Heat or chemicals disrupt weak interactions in a protein, destroying secondary and tertiary structure

* The protein may be able to return to normal when cooled or the chemicals are removed—all the information is contained in the primary structure.

List factors that can destabilize protein structue

* Ligand binding changes shape of the protein
* Allosteric Inhibitor can change shape of protein so ligand can no longer fit

Describe the structure of a typical biological membrane

• Give ability for cells and organelles to have own internalized environment

• Lipids and proteins move laterally through membrane

• Hydrophilic phospholipid heads on outside

• Hydrophobic tails on inside preventing polar molecules and ions from passing through

• longer the chain, the less fluidity

• more double bonds more fluidity

• fluidity decreases in cold temp.

• Membrane contains proteins

What is an integral membrane protein?

Partly embedded in the bilayer

What is an transmembrane membrane protein?

extends through the bilayer

What is an peripheral membrane protein?

only interact with the hydrophilic surface of membrane

What is an anchored membrane protein?

covalently attached to fatty acids that anchor it to the membrane

Describe how the inner and outer surfaces of a biological membrane can differ.

• inner surface: hydrophobic and tightly packed tails

• outer surface: hydrophillic with lipid heads

Explain how the temperature of the environment can affect the lipid composition of the cell membrane

The cold makes the fluidity decrease

Define a selectively permeable membrane

allow some substances to pass, but not others

What is simple diffusion?

O2, CO2 and other small nonpolar lipid soluble molecules can cross the membrane unaided

What is facilitated diffusion?

Passive transport of solutes down its concentration gradient with the help of integral transmembrane proteins

Define osmosis

• Movement of water through the membrane

• Low to high concentration

When in a hypotonic solution…

water moves into the cell making it swell and burst

When in an isotonic solution…

no net water flow in or out the cell

When in a hypertonic solution…

water would move out of the cell making it shrink

Active transport mechanism…

Energy from ATP is needed in order to move acrosses the concentration gradients

Passive transport mechanism…

Does not require metabolic energy

Polar and charged molecules use what type of membrane transport?

facilitated diffusion

Nonpolar molecules use what type of membrane transport?

simple diffusion

What is endocytosis?

• Bring macromolecules and particles INTO the cell

• Cell membrane folds around it and forms a vesicle which separates from the membrane

What is exocytosis?

Moves materials OUT of the cell

Vesicles move stuff to cell membrane and fuse with it to release it outside

What is pagocytosis?

• The cell is “eating”

• Specialized cell engulfs a large particle or another cell, forming a food vesicle (usually fuses with a lysosome)

What is pinocytosis?

• The cell is “drinking”

• smaller vesicles bring in fluids and dissolved substances

What is receptor-mediated endocytosis?

Brings specific large molecules into cell via specific receptors

Why is compartmentalization critical for normal cell function.

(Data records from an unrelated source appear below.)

Lemma integral_to_string_inj (n n' : integral) :
  integral_to_string n = integral_to_string n' → n = n'.
Proof.
  intros H.
  destruct (integral_to_string_shape n) as (s & b & E & Hs & Hb & Hn & Hd).
  destruct (integral_to_string_shape n') as (s' & b' & E' & Hs' & Hb' & Hn' & Hd').
  assert (s = s' ∧ b = b') as [-> ->].
  { apply (f_equal chars) in H. rewrite E, E' in H.
    apply (f_equal (λ l, l ++ ["-"%char])) in H. rewrite <- !app_assoc in H.
    apply (signed_run_unique (λ c, c ≠ "-"%char)) in H as (? & ? & _); auto. }
  assert ((∃ z, n = Integer z) ↔ (∃ z, n' = Integer z)) as Hiff.
  { by rewrite <- Hd, <- Hd'. }
  clear -H Hiff.
  destruct n as [z | neg |], n' as [z' | neg' |]; simpl in H.
  - apply (inj pretty) in H. by subst.
  - destruct Hiff as [[? ?] _]; [eauto | done].
  - destruct Hiff as [[? ?] _]; [eauto | done].
  - destruct Hiff as [_ [? ?]]; [eauto | done].
  - by destruct neg, neg'.
  - by destruct neg.
  - destruct Hiff as [_ [? ?]]; [eauto | done].
  - by destruct neg'.
  - done.
Qed.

allows for regulation and efficiency

How do prokaryotic cells compartmentalize their cytoplasm

use protein based capsules to separate substances from each other

Purpose of the nucleus?

Store DNA

Purpose of the endoplasmic reticulum?

Modifies and synthesizes proteins, and ribosomes

Purpose of the smooth ER?

modifies and synthesizes lipids, storage of Ca for muscle contractions and is a bunch of small sheets of tubules

Purpose of the golgi apparatus?

• series flattened sacs

• modifies and processes proteins

• contains a cis, medial, and trans section

Purpose of the lysosomes?

• digests waste

• primary originates from golgi

• secondary is a vesicle from phagocytosis that has fused with a primary lysosome

Purpose of the mitochondrion?

powerhouse and site of cellular respiration

Purpose of plastids?

Circular DNA molecules and divide autonomously; chloroplasts where photosynthesis is

List the primary functions of cytoskeletal filaments.

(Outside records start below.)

(** Whether clamping and storing the byte [v] gives [v] back. *)
Definition byte_kept (v : Z) : bool := channel_byte (Number v) =? v.

(** The five cases of the [switch] of [applyStyleTransfer]. *)
Definition known_style (style : string) : Prop :=
  style = "vintage"%string \/ style = "cool"%string \/ style = "warm"%string
  \/ style = "vivid"%string \/ style = "monochrome"%string.

(** [clamp(x, lo, hi)] *)
Definition clamp (x lo hi : float) : float := Math.max lo (Math.min hi x).

(** The restoration of one sample as the specification words it: the
    contrast stretch around 128 clamped to [0,255], then, when the strength
    is above 0.3, the blend towards 128; each result is held in a byte
    sample. *)
Definition restore_sample (strength : float) (v : Z) : Z :=
  let v' :=
    ToUint8Clamp (clamp ((Number v - 128) * (1 + 0.5 * strength) + 128) 0 255) in
  if (0.3 <? strength)%float then
    ToUint8Clamp (Number v' * (1 - 0.2 * strength) + 128 * (0.2 * strength))
  else v'.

• supports and maintains cell shape

• maintains or moves position of organelles

• interacts with extracellular structures to anchor in place

Microfilaments

• Actin polymers, attach at plus end and detach at minus end of the filament

• filaments can shorten or lengthen

• help maintain cell shape and cause localized shape changes in cell

Intermediate filaments

• tough, ropelike protein assemblages

• more permanent than other filaments

• anchor cell structures in place, resist tension maintain rigidity, in animal cells, not polymers

Microtubules

• polymers made up of the protein tubulin

• each tubulin unit has two so its called a dimer

• microtubules are tubes with hollow core and have positive and negative end

• form rigid skeleton; act as framework along with motor proteins

• can move organelles and other items

What happens in each of the three stages of cell-to-cell signaling?

1. signal is sent

2. ligand attaches to receptor

3. signal transduction (cascade of events) leads to a response

The ways in which a cell signal is different than an environmental signal.

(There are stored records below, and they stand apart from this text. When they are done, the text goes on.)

(** * PerfKitBenchmarker: the BenchmarkSpec resource life cycle and the
      stage sequencer of pkb.py

    A shallow embedding of [perfkitbenchmarker/benchmark_spec.py] and of the
    run loop of [perfkitbenchmarker/pkb.py].  Python objects become records,
    dictionaries become [gmap]s, and every method that talks to a cloud
    provider, to a benchmark module or to the file system becomes a
    computation in a state-and-exception monad whose state records the calls
    that were made. *)

From Stdlib Require Import ZArith.
From stdpp Require Import gmap strings list fin_maps pretty sorting.

Open Scope Z_scope.
Open Scope string_scope.
Open Scope list_scope.

(** ** Enumerations of benchmark_spec.py and pkb.py *)

(** The values of the [cloud] flag ([flags.DEFINE_enum('cloud', ...)]). *)
Inductive Cloud := GCP | AZURE | AWS | DIGITALOCEAN.

(** The values of the [os_type] flag. *)
Inductive OsType := DEBIAN | RHEL | WINDOWS.

(** The values of the [run_stage] flag: 'all', 'prepare', 'run', 'cleanup'. *)
Inductive Stage := STAGE_ALL | STAGE_PREPARE | STAGE_RUN | STAGE_CLEANUP.

#[global] Instance Cloud_eq_dec : EqDecision Cloud.
Proof. solve_decision. Defined.
#[global] Instance OsType_eq_dec : EqDecision OsType.
Proof. solve_decision. Defined.
#[global] Instance Stage_eq_dec : EqDecision Stage.
Proof. solve_decision. Defined.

• Environmental signal causes a change in the structure of a sensory receptor which leads to a cascade of events, its based on response signals such as touch, taste, temperature, light, magnetic fields, pH, and chemicals

• Cell signal is a ligand that is specific for a receptor (target cell). Once it reaches the receptor it causes a specific cascade of events to occur

What is juxtacrine signaling?

direct contact of two cells

What is autocrine signaling?

cell signal itself

What is paracrine?

signal diffuses to and affect nearby cells

What is endocrine signaling?

hormones are transported long distances

How do signals bind to intracellular receptors differ from those that bind to membrane receptors

• Intracellular receptors: located inside a cell so ligands must be small or nonpolar and can diffuse across membrane

• Membrane receptors: located on cell surface, cells are large and polar and cannot cross lipid bilayer, has cytosolic region that intiates signal transduction

• cytosolic region acts as an enzyme and ligand in extracellular region acts as allosteric regulator

Distinguish the three types of membrane receptors in terms of the effect of signal binding

• Ligand-gated ion channel receptors: change shape when ligand binds

• G-protein coupled receptors: ligand binding on surface exposes site on cytosolic side where a G protein can bind

• Protein kinase receptors: ligand binds and activates protein-kinase activity on cytosolic side, modifies target proteins with phosphate groups (which comes from ATP)

List three kinds of cellular responses that may occur following signal reception and transduction.

• opening ion channels

• altering enzyme activity

• altering gene expression

Define a second messenger and describe the primary benefit of incorporating a second messenger in a signal transduction pathway.

Second messenger is a nonprotein molecule that binds allosterically to an enzyme, non-specific so they can effectively distribute initial signal

Explain how a signal transduction pathway can amplify the effects of the original signal to generate a larger response.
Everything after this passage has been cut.